2 Le film La Grande Aventure Lego a des thèmes remarquablement gnostiques, même s’il manque de la saveur propre au gnosticisme. Le stupide, monomaniaque et irritable Lord Business représente le démiurge, imposant de manière obsessionnelle l’ordre à un monde qu’il ne comprend pas entièrement, et utilisant de la colle pour le figer en place. Cela reflète le thème gnostique d’un créateur aveugle qui confond imitation et création, et qui impose un système rigide qui coupe les êtres de la réalité profonde. Les citoyens de Bricksburg vivent dans l’ignorance de leur véritable nature, tout comme l’âme gnostique endormie dans l’illusion du monde matériel. L’éveil d’Emmet est un moment de gnose, où il parvient à voir à travers l’artificialité du système et à reconnaître la profondeur créative qui le dépasse.
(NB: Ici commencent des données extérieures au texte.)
(** * tag2cloud: the occupancy engine of the tag cloud and its orchestrator

    A shallow embedding of [src/tag2cloud.ts] (class [Tag2Cloud]): the packed
    bit grid ([generatePixels], [getPixelsFromImgData]), the collision test
    and merge ([tryPlaceTag]), the spiral search ([placeTag]) and the batch
    orchestrator ([handleTag], [performDraw], [draw], [clear]); then
    [shape], the display ([layout], [layoutByCanvas], [layoutByDom]) with
    the deadline of [performDraw], the click listeners ([onClick],
    [offClick], [click]), the cell size of the constructor and the
    debugging helpers ([binaryStrIfy], [printPixels]).

    Conventions.
    - A grid word is a JavaScript number holding a 32-bit signed integer; it
      is a [Z], and every bit operator applies the conversions of the
      language ([toInt32], [toUint32], shift counts modulo 32) explicitly.
    - Arrays are lists; a read outside the array gives [undefined], which is
      [None] here.
    - Weights, font sizes and angles are JavaScript numbers; they are exact
      rationals ([Q]) here, so the rounding error of double arithmetic is not
      part of the model.
    - The canvas (text measurement and rasterisation), the random number
      generator and the one double-precision product of the spiral search are
      parameters of the development.
    - A call that does not return, because the canvas throws or a loop has
      no end, has the result [None]. *)

From Stdlib Require Import ZArith QArith Qround Lia String.
From stdpp Require Import base list gmap strings sorting.
From Stdlib Require Import Ascii DecimalString.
Le passage final au « monde réel », où l’imagination de l’enfant se révèle être la source de la libération, évoque l’idée de réalités superposées, la transcendance se situant toujours juste au-delà de ce qui apparaît.

3 Schopenhauer critique ici spécifiquement le judaïsme, ce qui semble quelque peu injuste, étant donné l’extraordinaire profondeur de certaines formes de mysticisme juif. Cependant, je pense qu’il s’agit d’une critique acerbe de toutes les formes d’adoration des démiurges lorsqu’elles deviennent les plus dogmatiques.